The tech giant hopes the practice will increase security for user accounts, as those with passwords such as “12345” and “password” are some of the most susceptible to hackers.
This is coming off the heels of LinkedIn admitting that 117 million accounts were hacked back in 2012, up from the 6.5 million which they first reported. The business social network said that account credentials were being sold online.

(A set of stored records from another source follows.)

Lemma pow_real_dual_witness :
  (1 <= 3)%Z
  /\ exists x y,
      __pow__ (mkDualNumber (SReal 2) (SReal 5)) 3
      = mkDualNumber (SReal x) (SReal y)
      /\ x == 2 ^ 3
      /\ y == inject_Z 3 * 2 ^ (3 - 1) * 5.
Proof.
  split; [lia | apply (pow_real_dual 3 2 5); lia].
Defined.

(** ** The example function of root.py *)

(** On a float [foo] is the polynomial [-1000 + x^2 - x^3 - 1], and [diff]
    gives its derivative [2x - 3x^2]: the reflected addition, the two
    subtractions and the powers compose to the exact derivative. *)
Theorem diff_foo (a : Q) :
  (exists v, foo (VScalar (SReal a)) = Return (VScalar (SReal v))
             /\ v == -1000 + a * a - a * a * a - 1)
  /\ (exists d, diff foo (SReal a) = Return (SReal d)
                /\ d == 2 * a - 3 * (a * a)).
Proof.
  split.
  - eexists. split; [reflexivity |]. ring.
  - eexists. split; [reflexivity |]. ring.
Qed.

(** ** The elementary functions *)

Lemma s_mul_one_l (s : scalar) : s_eqv (s_mul (SReal 1) s) s.
Proof.
  unfold s_eqv. rewrite re_s_mul, im_s_mul. cbn [re_part im_part].
  split; ring.
Qed.

Lemma s_mul_minus_one_l (s : scalar) :
  s_eqv (s_mul (s_neg (SReal 1)) s) (s_neg s).
Proof.
  unfold s_eqv. rewrite re_s_mul, im_s_mul.
  destruct s; cbn [s_neg re_part im_part]; split; ring.
Qed.

Section ElementaryFacts.

Variables exp log cos sin absolute sign : scalar -> scalar.
Variable times_sign : scalar -> scalar -> outcome scalar.

(** The derivatives of the three total elementary functions at any point
    [x], real or complex: [exp x] for [Dexp], [cos x] for [Dsin] and
    [- sin x] for [Dcos]. *)
Theorem diff_exp_sin_cos (x : scalar) :
  (exists d, diff (constructor_call (Dexp exp)) x = Return d
             /\ s_eqv d (exp x))
  /\ (exists d, diff (constructor_call (Dsin cos sin)) x = Return d
                /\ s_eqv d (cos x))
  /\ (exists d, diff (constructor_call (Dcos cos sin)) x = Return d
                /\ s_eqv d (s_neg (sin x))).
Proof.
  repeat split; eexists; (split; [reflexivity |]); cbn [dual real].
  - apply s_mul_one_l.
  - apply s_mul_one_l.
  - apply s_mul_minus_one_l.
Qed.

(** [Dabs] tests zero first, so a complex zero gets the message of the
    origin; any other complex value is refused as complex; on a nonzero real
    no test fails and the result is [(absolute a, b * sign a)] when numpy
    gives the product; and [Dabs] returns in no other case. *)
Theorem Dabs_domain :
  (forall d, s_eq0 (real d) = true ->
             Dabs absolute sign times_sign d = Raise abs_undefined_at_zero)
  /\ (forall re im b, s_eq0 (SComplex re im) = false ->
        Dabs absolute sign times_sign (mkDualNumber (SComplex re im) b)
        = Raise abs_of_complex)
  /\ (forall a b, ~ a == 0 ->
        Dabs absolute sign times_sign (mkDualNumber (SReal a) b)
        = (p <- times_sign b (sign (SReal a)) ;;
           Return (mkDualNumber (absolute (SReal a)) p)))
  /\ (forall d q, Dabs absolute sign times_sign d = Return q ->
        exists a, real d = SReal a /\ ~ a == 0).
Proof.
  repeat split.
  - intros d H. unfold Dabs. rewrite H. reflexivity.
  - intros re im b H. unfold Dabs. cbn [real]. rewrite H. reflexivity.
  - intros a b H. unfold Dabs. cbn [real dual].
    rewrite (real_nonzero a H). reflexivity.
  - intros [[a | re im] b] q; unfold Dabs; cbn [real dual is_complex].
    + destruct (s_eq0 (SReal a)) eqn:E; [discriminate |].
      intros _. exists a. split; [reflexivity | apply Qeq_bool_false, E].
    + destruct (s_eq0 (SComplex re im)); discriminate.
Qed.

(** [Dexp(Dlog(d))] gives back a real dual number with a positive value,
    value and derivative, wherever [exp] undoes [log]. *)
Theorem Dexp_Dlog (a b : Q) :
  0 < a ->
  exp (log (SReal a)) = SReal a ->
  exists r, Dlog log (mkDualNumber (SReal a) (SReal b)) = Return r
            /\ d_eqv (Dexp exp r) (mkDualNumber (SReal a) (SReal b)).
Proof.
  intros Ha Hinv.
  assert (Hnz : ~ a == 0) by lra.
  eexists. split.
  - unfold Dlog, s_div. cbn [real dual is_complex s_le0 bind].
    assert (E : Qle_bool a 0 = false) by (apply Qle_bool_false, Ha).
    rewrite E. cbn [bind]. rewrite (real_nonzero a Hnz). reflexivity.
  - unfold d_eqv, s_eqv, Dexp. cbn [real dual]. rewrite Hinv. cbn.
    repeat split; try reflexivity. field. exact Hnz.
Qed.

End ElementaryFacts.

Lemma Dabs_domain_witness :
  s_eq0 (real (mkDualNumber (SComplex 0 0) (SReal 1))) = true
  /\ Dabs (fun s => s) (fun s => s) (fun x y => Return (s_mul x y))
          (mkDualNumber (SComplex 0 0) (SReal 1))
     = Raise abs_undefined_at_zero.
Proof.
  split; [reflexivity |].
  apply (proj1 (Dabs_domain (fun s => s) (fun s => s)
                  (fun x y => Return (s_mul x y)))).
  reflexivity.
Defined.

Lemma Dexp_Dlog_witness :
  0 < 2
  /\ (fun s : scalar => s) ((fun s : scalar => s) (SReal 2)) = SReal 2
  /\ exists r,
      Dlog (fun s => s) (mkDualNumber (SReal 2) (SReal 3)) = Return r
      /\ d_eqv (Dexp (fun s => s) r) (mkDualNumber (SReal 2) (SReal 3)).
Proof.
  split; [reflexivity | split; [reflexivity |]].
  apply (Dexp_Dlog (fun s => s) (fun s => s) 2 3); reflexivity.
Defined.

(** ** More on bisection *)

Lemma between_midpoint (a b : Q) : between a b ((a + b) / 2).
Proof.
  unfold between. rewrite Qhalf.
  destruct (Qlt_le_dec a b); [left | right]; split; lra.
Qed.

Lemma between_left_half (a b p : Q) :
  between a ((a + b) / 2) p -> between a b p.
Proof.
  unfold between. rewrite Qhalf. intros H.
  destruct (Qlt_le_dec a b); [left | right]; destruct H; split; lra.
Qed.

Lemma between_right_half (a b p : Q) :
  between ((a + b) / 2) b p -> between a b p.
Proof.
  unfold between. rewrite Qhalf. intros H.
  destruct (Qlt_le_dec a b); [left | right]; destruct H; split; lra.
Qed.

Section BisectionLoop.

Variable g : Q -> Q.
Variable epsilon : Q.

(** Whatever the loop returns lies in the bracket it started from. *)
Lemma bisection_while_between (fuel : nat) (a b p : Q) :
  snd (bisection_while fuel (real_fun g) a b epsilon) = Return p ->
  between a b p.
Proof.
  revert a b. induction fuel as [| fuel IH]; intros a b;
    cbn [bisection_while].
  - destruct (Qgt_bool (Qabs (b - a)) epsilon); cbn [snd]; [discriminate |].
    intros H. injection H as <-. apply between_midpoint.
  - destruct (Qgt_bool (Qabs (b - a)) epsilon); cbn [snd];
      [| intros H; injection H as <-; apply between_midpoint].
    rewrite bisection_body_real. cbv zeta.
    destruct (Qle_bool (Qabs (g ((a + b) / 2))) epsilon);
      [cbn [snd]; intros H; injection H as <-; apply between_midpoint |].
    destruct (Qgt_bool 0 (g a * g ((a + b) / 2))).
    + specialize (IH a ((a + b) / 2)).
      destruct (bisection_while fuel (real_fun g) a ((a + b) / 2) epsilon).
      intros H. apply between_left_half, IH, H.
    + specialize (IH ((a + b) / 2) b).
      destruct (bisection_while fuel (real_fun g) ((a + b) / 2) b epsilon).
      intros H. apply between_right_half, IH, H.
Qed.
(** * alsa-lib [src/input.c]: the generic stdio-like input interface

    A shallow embedding of the input handle of alsa-lib, of its stdio backend
    and of its memory-buffer backend, and the properties of the
    specification that can be stated about them.

    The C program is modelled over an explicit world: a heap of allocated
    blocks, the set of open stdio streams and the outcomes of the coming
    allocation requests.  Every C function becomes a function from its
    arguments and the world to an [outcome]: a value together with the new
    world, an [assert] failure, or undefined behaviour. *)

From Stdlib Require Import ZArith List Lia Bool.
From Stdlib.Strings Require Import Byte.
From stdpp Require Import base option list gmap.
From Equations Require Import Equations.

Local Open Scope Z_scope.

(** ** Outcomes of a C computation *)

Inductive outcome (A : Type) : Type :=
| Ret (a : A)      (* the call returns *)
| Aborted          (* an assert() failed: the process is aborted *)
| Undef.           (* undefined behaviour: an invalid memory or stream access *)

Arguments Ret {A} a.
Arguments Aborted {A}.
Arguments Undef {A}.

Global Instance outcome_bind : MBind outcome := fun A B k m =>
  match m with
  | Ret a => k a
  | Aborted => Aborted
  | Undef => Undef
  end.

(** [assert(e)] of <assert.h>; the source never defines NDEBUG. *)
Definition assert (e : bool) : outcome unit :=
  if e then Ret tt else Aborted.

(** ** Machine integers *)

(** [size_t]: 64 bits, unsigned; arithmetic wraps around. *)
Definition size_t_modulus : Z := 2 ^ 64.
Definition to_size_t (z : Z) : Z := z mod size_t_modulus.
(** * 90-Second Briefings core: task queue, worker supervisor, cost ledger
      and system monitor

    A shallow embedding of
      - [core/task_queue.py]   (Task, SQLiteQueueBackend, RedisQueueBackend, TaskQueue),
      - [core/mini_worker.py]  (MiniWorker),
      - [core/cost_tracker.py] (CostTracker),
      - [core/system_monitor.py] (SystemMonitor),
    followed by the properties proved about them.

    Conventions of the embedding.
      - A Python [float] is a primitive binary64 float; arithmetic and
        comparisons are the IEEE ones the interpreter performs.
      - A [datetime] is an integer count of microseconds.  The ISO-8601 text
        that the SQLite backend stores orders the same way as that count.
      - A Python [dict] whose iteration order is observable is an association
        list in insertion order.
      - A stateful method takes the object's state and returns the new state
        next to its result; a raised exception is a value of a sum type, or
        [None] where only one exception can occur.
      - A Python [int] is an integer of [Z]; where the code hands one to a
        store of bounded integers, the bound is checked as the store does. *)

From Stdlib Require Import ZArith List String Ascii Bool Floats Lia Permutation Sorted.
Import ListNotations.

Set Warnings "-inexact-float".

Local Open Scope Z_scope.
Local Open Scope string_scope.

(** ** Python truthiness of an optional string argument ([if not worker_type]). *)

Definition truthy (s : option string) : bool :=
  match s with
  | Some s' => negb (s' =? "")
  | None => false
  end.

(** ** [core/task_queue.py]: the task record *)

Inductive TaskStatus : Set :=
| PENDING | ASSIGNED | PROCESSING | COMPLETED | FAILED | CANCELLED.

Definition TaskStatus_eqb (a b : TaskStatus) : bool :=
  match a, b with
  | PENDING, PENDING | ASSIGNED, ASSIGNED | PROCESSING, PROCESSING
  | COMPLETED, COMPLETED | FAILED, FAILED | CANCELLED, CANCELLED => true
  | _, _ => false
  end.

(** [TaskStatus.value]: the text stored in the [status] column. *)
Definition TaskStatus_value (s : TaskStatus) : string :=
  match s with
  | PENDING => "pending"
  | ASSIGNED => "assigned"
  | PROCESSING => "processing"
  | COMPLETED => "completed"
  | FAILED => "failed"
  | CANCELLED => "cancelled"
  end.
Lemma sql_clauses_total t :
  well_formed t = true → project_on_top t = true → is_Some (Sqlify.sql_clauses t).
Proof.
  intros W P. unfold Sqlify.sql_clauses.
  assert (∃ ob n1, Sqlify.descend "Order" (λ p, Some (get_order_by p)) None t = Some (ob, n1)
                   ∧ well_formed n1 = true ∧ String.eqb (op n1) "Project" = true)
    as (ob & n1 & -> & W1 & E1).
  { unfold Sqlify.descend, project_on_top in *. destruct t as [o cs p]. cbn [op children props] in *.
    destruct (String.eqb o "Order") eqn:Eo.
    - apply String.eqb_eq in Eo as ->. cbn in P.
      apply well_formed_node in W as [Hs Hcs]. inversion Hs; subst.
      apply Forall_cons_1 in Hcs as [Hc _]. cbn. eauto 6.
    - rewrite andb_false_l, orb_false_r in P. eauto 6. }
  cbn. rewrite E1. cbn. destruct n1 as [o1 cs1 p1]. cbn [op children props] in *.
  apply String.eqb_eq in E1 as ->. apply well_formed_node in W1 as [Hs Hcs].
  inversion Hs; subst. apply Forall_cons_1 in Hcs as [Wc _]. cbn.
  destruct (descend_well_formed "Having" pred None c eq_refl Wc) as (hv & n2 & -> & W2). cbn.
  destruct (descend_well_formed "Group" (λ p, (Some (get_group_by p), get_aggs p))
              (None, []) n2 eq_refl W2) as (gr & n3 & -> & W3). cbn.
  destruct (strip_selects_spec n3 (well_formed_selects_unary n3 W3) []) as (n4 & E4 & _).
  rewrite E4. cbn.
  destruct (emit_from_total n4 (strip_selects_well_formed n3 W3 _ _ _ E4)) as [f ->].
  cbn. eauto.
Qed.
Lemma filterByTags_loop_spec (vmTags : list Tag)
    (vmList acc out : list VirtualMachine) :
  resultOf (filterByTags_loop dr vmTags vmList acc) = Ret out ->
  exists kept,
    out = acc ++ kept /\
    retained (hasAllTags dr vmTags) vmList kept /\
    (forall v, In v kept ->
       exists realTagsList,
         GetAttachedTags dr (vmReference v) = Ok realTagsList /\
         resultOf (filterByTags_count dr vmTags realTagsList 0)
         = Ret (length vmTags)).
Proof.
  revert acc. induction vmList as [| v rest IH]; intros acc H; simpl in H.
  - apply resultOf_ret in H. exists []. rewrite app_nil_r.
    split; [now symmetry |]. split; [constructor | intros ? []].
  - bind_inv H. apply resultOf_wrap_Ret, resultOf_remote_Ret in Ha.
    bind_inv H. pose proof (filterByTags_count_spec _ _ _ _ Ha0) as [_ Hiff].
    simpl in Hiff. destruct (Nat.eqb_spec a0 (length vmTags)) as [Heq | Hne].
    + destruct (IH _ H) as (kept & -> & Hret & Hcount).
      exists (v :: kept). rewrite <- app_assoc. split; [reflexivity |]. split.
      * apply retained_keep; [| assumption].
        exists a. split; [assumption | now apply Hiff].
      * intros u [<- | Hu]; [| now apply Hcount].
        exists a. split; [assumption | now rewrite <- Heq].
    + destruct (IH _ H) as (kept & -> & Hret & Hcount).
      exists kept. split; [reflexivity |]. split; [| assumption].
      apply retained_drop; [| assumption].
      intros (ts & Hts & Hall). rewrite Ha in Hts. injection Hts as <-.
      apply Hne. now apply Hiff.
Qed.

(** Fail-fast: once a required tag is not matched, the loop over the
    required tags stops; what follows that tag changes neither the count
    nor the calls made. *)
Lemma filterByTags_count_fail_fast (pre : list Tag) (configTag : Tag)
    (rest : list Tag) (realTagsList : list AttachedTag) (n0 : nat) :
  (forall required, In required pre ->
     resultOf (filterByTags_scan dr required realTagsList) = Ret true) ->
  resultOf (filterByTags_scan dr configTag realTagsList) = Ret false ->
  filterByTags_count dr (pre ++ configTag :: rest) realTagsList n0
  = filterByTags_count dr (pre ++ [configTag]) realTagsList n0 /\
  resultOf (filterByTags_count dr (pre ++ configTag :: rest) realTagsList n0)
  = Ret (n0 + length pre).
Proof.
  revert n0. induction pre as [| p pre IH]; intros n0 Hpre Hfail; simpl.
  - unfold bind.
    destruct (filterByTags_scan dr configTag realTagsList) as [[b | e |] t];
      simpl in Hfail; try discriminate.
    injection Hfail as ->. simpl. split; [reflexivity | f_equal; lia].
  - assert (Hp : resultOf (filterByTags_scan dr p realTagsList) = Ret true)
      by (apply Hpre; now left).
    assert (Hpre' : forall required, In required pre ->
              resultOf (filterByTags_scan dr required realTagsList) = Ret true)
      by (intros r Hr; apply Hpre; now right).
    destruct (IH (S n0) Hpre' Hfail) as [Heq Hres].
    unfold bind.
    destruct (filterByTags_scan dr p realTagsList) as [[b | e |] t];
      simpl in Hp; try discriminate.
    injection Hp as ->. rewrite Heq. split; [reflexivity |].
    simpl. rewrite <- Heq, Hres. f_equal. lia.
Qed.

If users try to set up an account with many of the passwords found on our list of the worst passwords, Microsoft will show a red warning that says, “Choose a password that’s harder for people to guess.” This security feature is live across commonly used Microsoft accounts such as Outlook and Xbox Live, and will soon apply to the Azure Active Directory which is integrated into cloud based applications such as DropBox and Office365.
According to the blog, here's what it would look like to an end user in Azure Active Directory.
Alex Simons, one of the authors of the blog and the director of program management in Microsoft, wrote that cybercriminals use commonly used password to force their way into accounts.
“What we do with the data is prevent you from having a password anywhere near the current attack list, so those attacks won’t work,” he wrote. He also added that up to 10 million accounts are hacked daily.
As a friendly reminder to everyone, please go through lists of the most common passwords (like this one) and avoid them at all costs if you do not want criminals to easily “guess” your password. Add capital letter(s), and don't be afraid to throw in some symbols and numbers too.